Records from a data source
· · · · ·

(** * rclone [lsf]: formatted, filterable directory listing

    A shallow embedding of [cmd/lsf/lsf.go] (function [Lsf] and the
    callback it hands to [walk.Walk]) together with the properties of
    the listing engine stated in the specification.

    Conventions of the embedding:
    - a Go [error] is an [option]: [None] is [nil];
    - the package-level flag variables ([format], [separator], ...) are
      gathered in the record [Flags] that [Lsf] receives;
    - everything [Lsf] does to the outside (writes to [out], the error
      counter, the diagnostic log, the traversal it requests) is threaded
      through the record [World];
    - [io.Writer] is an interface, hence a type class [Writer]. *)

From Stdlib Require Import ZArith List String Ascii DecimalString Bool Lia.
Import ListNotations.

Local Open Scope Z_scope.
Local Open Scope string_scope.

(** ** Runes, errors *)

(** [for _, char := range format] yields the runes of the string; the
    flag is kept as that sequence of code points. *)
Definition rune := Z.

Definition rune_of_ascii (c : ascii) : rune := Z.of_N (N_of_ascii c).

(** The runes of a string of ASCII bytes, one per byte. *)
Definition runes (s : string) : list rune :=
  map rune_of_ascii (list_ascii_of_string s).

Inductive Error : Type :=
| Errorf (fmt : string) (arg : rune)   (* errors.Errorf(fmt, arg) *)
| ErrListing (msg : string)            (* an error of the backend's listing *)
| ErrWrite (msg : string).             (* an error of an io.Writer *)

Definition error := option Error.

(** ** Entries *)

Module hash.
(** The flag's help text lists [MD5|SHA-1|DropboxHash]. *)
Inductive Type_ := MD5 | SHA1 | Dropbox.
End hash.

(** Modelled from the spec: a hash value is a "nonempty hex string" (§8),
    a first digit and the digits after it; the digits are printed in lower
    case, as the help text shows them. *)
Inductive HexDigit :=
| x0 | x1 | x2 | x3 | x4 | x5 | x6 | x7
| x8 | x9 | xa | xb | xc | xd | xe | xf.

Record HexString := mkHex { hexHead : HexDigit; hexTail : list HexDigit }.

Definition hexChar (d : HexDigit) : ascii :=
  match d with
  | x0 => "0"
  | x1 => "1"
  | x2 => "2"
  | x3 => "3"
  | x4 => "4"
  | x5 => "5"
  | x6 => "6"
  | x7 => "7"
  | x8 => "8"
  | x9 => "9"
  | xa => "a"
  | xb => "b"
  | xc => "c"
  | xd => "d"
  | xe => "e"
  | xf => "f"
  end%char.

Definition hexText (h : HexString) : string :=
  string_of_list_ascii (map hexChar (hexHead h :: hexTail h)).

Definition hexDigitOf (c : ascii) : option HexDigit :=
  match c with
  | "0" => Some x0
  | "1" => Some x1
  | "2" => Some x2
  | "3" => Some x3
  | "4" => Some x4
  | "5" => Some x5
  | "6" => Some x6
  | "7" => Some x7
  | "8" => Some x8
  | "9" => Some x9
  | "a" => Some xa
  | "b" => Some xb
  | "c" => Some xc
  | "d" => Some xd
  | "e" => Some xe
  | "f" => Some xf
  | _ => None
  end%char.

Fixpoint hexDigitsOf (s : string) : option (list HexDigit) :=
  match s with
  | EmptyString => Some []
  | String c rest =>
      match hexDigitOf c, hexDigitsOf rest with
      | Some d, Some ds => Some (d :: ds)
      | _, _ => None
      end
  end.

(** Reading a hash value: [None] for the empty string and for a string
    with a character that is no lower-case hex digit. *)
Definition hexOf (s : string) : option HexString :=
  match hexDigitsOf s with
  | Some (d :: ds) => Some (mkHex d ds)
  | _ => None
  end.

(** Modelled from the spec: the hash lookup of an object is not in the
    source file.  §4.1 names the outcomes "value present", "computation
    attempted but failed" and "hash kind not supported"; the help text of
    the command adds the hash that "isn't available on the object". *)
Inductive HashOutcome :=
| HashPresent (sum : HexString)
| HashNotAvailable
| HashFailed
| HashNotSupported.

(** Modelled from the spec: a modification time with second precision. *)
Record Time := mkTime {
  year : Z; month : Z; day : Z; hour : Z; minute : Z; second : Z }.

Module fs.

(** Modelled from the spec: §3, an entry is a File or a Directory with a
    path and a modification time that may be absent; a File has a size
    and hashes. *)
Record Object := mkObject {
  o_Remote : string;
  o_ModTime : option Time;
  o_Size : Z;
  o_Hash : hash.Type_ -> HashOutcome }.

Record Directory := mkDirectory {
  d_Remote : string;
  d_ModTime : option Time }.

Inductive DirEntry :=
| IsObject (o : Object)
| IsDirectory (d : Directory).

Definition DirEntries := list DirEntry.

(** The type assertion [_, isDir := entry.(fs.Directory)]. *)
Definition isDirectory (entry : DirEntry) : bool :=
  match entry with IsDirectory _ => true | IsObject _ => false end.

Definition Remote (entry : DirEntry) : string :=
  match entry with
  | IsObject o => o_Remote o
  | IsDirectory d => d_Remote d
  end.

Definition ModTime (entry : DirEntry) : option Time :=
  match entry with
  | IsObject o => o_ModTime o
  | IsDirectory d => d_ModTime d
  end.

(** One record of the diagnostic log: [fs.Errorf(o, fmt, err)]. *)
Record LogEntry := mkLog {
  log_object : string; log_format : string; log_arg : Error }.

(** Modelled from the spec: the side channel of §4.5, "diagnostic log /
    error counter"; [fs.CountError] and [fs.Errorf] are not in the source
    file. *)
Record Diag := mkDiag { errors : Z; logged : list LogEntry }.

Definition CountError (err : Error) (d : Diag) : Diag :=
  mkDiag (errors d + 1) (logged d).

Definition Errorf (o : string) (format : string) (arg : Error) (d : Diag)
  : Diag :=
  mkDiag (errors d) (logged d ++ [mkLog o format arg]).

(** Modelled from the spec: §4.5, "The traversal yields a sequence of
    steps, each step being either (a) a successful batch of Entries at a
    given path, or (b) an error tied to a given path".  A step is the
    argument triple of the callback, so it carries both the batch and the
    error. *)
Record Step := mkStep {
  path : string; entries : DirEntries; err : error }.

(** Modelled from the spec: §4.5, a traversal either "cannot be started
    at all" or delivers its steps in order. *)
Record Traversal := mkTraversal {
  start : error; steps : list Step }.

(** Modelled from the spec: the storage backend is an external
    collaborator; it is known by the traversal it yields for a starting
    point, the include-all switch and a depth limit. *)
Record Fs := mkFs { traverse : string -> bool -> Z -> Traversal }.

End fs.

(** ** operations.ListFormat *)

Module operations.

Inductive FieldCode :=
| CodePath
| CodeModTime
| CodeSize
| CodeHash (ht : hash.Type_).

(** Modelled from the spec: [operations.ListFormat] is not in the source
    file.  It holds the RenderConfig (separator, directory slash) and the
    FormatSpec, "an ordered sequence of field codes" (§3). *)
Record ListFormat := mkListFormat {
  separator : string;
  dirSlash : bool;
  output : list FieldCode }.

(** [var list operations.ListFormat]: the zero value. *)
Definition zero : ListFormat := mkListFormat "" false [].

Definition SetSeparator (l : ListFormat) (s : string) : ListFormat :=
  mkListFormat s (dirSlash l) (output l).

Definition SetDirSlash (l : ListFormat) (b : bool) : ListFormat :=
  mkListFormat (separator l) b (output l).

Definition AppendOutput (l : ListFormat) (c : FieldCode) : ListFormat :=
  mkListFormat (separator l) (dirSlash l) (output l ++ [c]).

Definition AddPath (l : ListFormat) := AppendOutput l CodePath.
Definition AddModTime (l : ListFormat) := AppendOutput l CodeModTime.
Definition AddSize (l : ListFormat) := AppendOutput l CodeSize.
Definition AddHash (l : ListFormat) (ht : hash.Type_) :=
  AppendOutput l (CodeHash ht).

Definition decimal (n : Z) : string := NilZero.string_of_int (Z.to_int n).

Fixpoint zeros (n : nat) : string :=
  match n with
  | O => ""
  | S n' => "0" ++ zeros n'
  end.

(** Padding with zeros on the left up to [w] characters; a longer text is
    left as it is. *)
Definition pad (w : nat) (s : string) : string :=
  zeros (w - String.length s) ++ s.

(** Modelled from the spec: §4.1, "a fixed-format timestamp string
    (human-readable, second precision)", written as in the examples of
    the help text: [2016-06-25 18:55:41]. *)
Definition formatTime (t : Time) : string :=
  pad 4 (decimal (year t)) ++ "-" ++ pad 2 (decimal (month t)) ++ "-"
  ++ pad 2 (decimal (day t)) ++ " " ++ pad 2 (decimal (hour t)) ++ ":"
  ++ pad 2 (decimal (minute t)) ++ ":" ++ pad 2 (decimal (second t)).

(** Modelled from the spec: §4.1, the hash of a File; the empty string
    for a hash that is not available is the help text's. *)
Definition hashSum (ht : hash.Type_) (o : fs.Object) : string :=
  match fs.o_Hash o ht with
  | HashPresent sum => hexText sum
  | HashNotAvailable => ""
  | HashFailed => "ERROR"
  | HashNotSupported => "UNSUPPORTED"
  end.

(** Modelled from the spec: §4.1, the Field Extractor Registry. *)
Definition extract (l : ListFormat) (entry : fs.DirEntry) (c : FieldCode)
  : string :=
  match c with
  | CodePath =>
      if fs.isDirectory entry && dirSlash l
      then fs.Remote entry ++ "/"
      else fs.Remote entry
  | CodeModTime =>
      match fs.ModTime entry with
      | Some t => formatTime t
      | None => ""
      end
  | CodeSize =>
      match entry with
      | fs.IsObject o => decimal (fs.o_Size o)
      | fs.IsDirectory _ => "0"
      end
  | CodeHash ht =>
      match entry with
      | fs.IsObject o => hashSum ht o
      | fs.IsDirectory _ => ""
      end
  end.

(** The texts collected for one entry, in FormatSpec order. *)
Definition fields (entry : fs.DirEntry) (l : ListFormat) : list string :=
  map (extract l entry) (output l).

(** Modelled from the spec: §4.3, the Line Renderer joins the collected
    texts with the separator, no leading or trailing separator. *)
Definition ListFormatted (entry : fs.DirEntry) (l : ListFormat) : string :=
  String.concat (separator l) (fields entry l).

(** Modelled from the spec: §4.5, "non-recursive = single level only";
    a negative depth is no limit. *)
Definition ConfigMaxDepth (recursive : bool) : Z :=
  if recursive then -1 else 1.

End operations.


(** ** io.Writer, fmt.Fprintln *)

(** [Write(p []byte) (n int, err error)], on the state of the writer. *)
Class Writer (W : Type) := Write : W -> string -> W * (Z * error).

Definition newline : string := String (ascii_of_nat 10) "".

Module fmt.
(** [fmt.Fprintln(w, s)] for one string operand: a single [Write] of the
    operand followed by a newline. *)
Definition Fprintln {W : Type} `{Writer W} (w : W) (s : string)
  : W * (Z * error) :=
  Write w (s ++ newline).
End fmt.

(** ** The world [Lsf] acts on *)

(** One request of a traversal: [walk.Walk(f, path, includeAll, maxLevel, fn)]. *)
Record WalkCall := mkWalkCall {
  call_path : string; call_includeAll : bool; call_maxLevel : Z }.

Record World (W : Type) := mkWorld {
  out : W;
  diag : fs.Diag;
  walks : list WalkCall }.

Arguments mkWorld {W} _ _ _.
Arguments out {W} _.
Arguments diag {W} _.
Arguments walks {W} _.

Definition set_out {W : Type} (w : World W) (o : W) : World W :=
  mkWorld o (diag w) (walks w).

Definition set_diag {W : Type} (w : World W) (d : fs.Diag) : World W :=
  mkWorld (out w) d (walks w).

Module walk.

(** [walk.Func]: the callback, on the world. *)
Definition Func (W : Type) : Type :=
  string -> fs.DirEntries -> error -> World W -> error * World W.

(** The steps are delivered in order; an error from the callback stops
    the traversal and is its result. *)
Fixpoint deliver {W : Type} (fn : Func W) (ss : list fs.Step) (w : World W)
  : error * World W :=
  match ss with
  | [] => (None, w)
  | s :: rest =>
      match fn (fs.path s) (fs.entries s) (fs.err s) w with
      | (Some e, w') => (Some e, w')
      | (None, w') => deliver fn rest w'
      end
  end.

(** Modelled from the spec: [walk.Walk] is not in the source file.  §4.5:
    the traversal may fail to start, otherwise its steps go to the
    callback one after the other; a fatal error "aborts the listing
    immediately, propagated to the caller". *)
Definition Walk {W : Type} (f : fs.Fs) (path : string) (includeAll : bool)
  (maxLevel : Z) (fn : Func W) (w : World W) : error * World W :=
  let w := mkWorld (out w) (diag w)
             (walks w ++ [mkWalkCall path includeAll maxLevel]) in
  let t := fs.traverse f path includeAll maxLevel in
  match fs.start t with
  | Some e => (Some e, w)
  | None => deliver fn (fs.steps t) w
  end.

· · · · ·

Work instructions
Reproduce, word for word and in full, only the lines above that start at the line with "given path, or" and run through the line with "dirSlash : bool;", both ends included.

Answer below
    given path, or (b) an error tied to a given path".  A step is the
    argument triple of the callback, so it carries both the batch and the
    error. *)
Record Step := mkStep {
  path : string; entries : DirEntries; err : error }.

(** Modelled from the spec: §4.5, a traversal either "cannot be started
    at all" or delivers its steps in order. *)
Record Traversal := mkTraversal {
  start : error; steps : list Step }.

(** Modelled from the spec: the storage backend is an external
    collaborator; it is known by the traversal it yields for a starting
    point, the include-all switch and a depth limit. *)
Record Fs := mkFs { traverse : string -> bool -> Z -> Traversal }.

End fs.

(** ** operations.ListFormat *)

Module operations.

Inductive FieldCode :=
| CodePath
| CodeModTime
| CodeSize
| CodeHash (ht : hash.Type_).

(** Modelled from the spec: [operations.ListFormat] is not in the source
    file.  It holds the RenderConfig (separator, directory slash) and the
    FormatSpec, "an ordered sequence of field codes" (§3). *)
Record ListFormat := mkListFormat {
  separator : string;
  dirSlash : bool;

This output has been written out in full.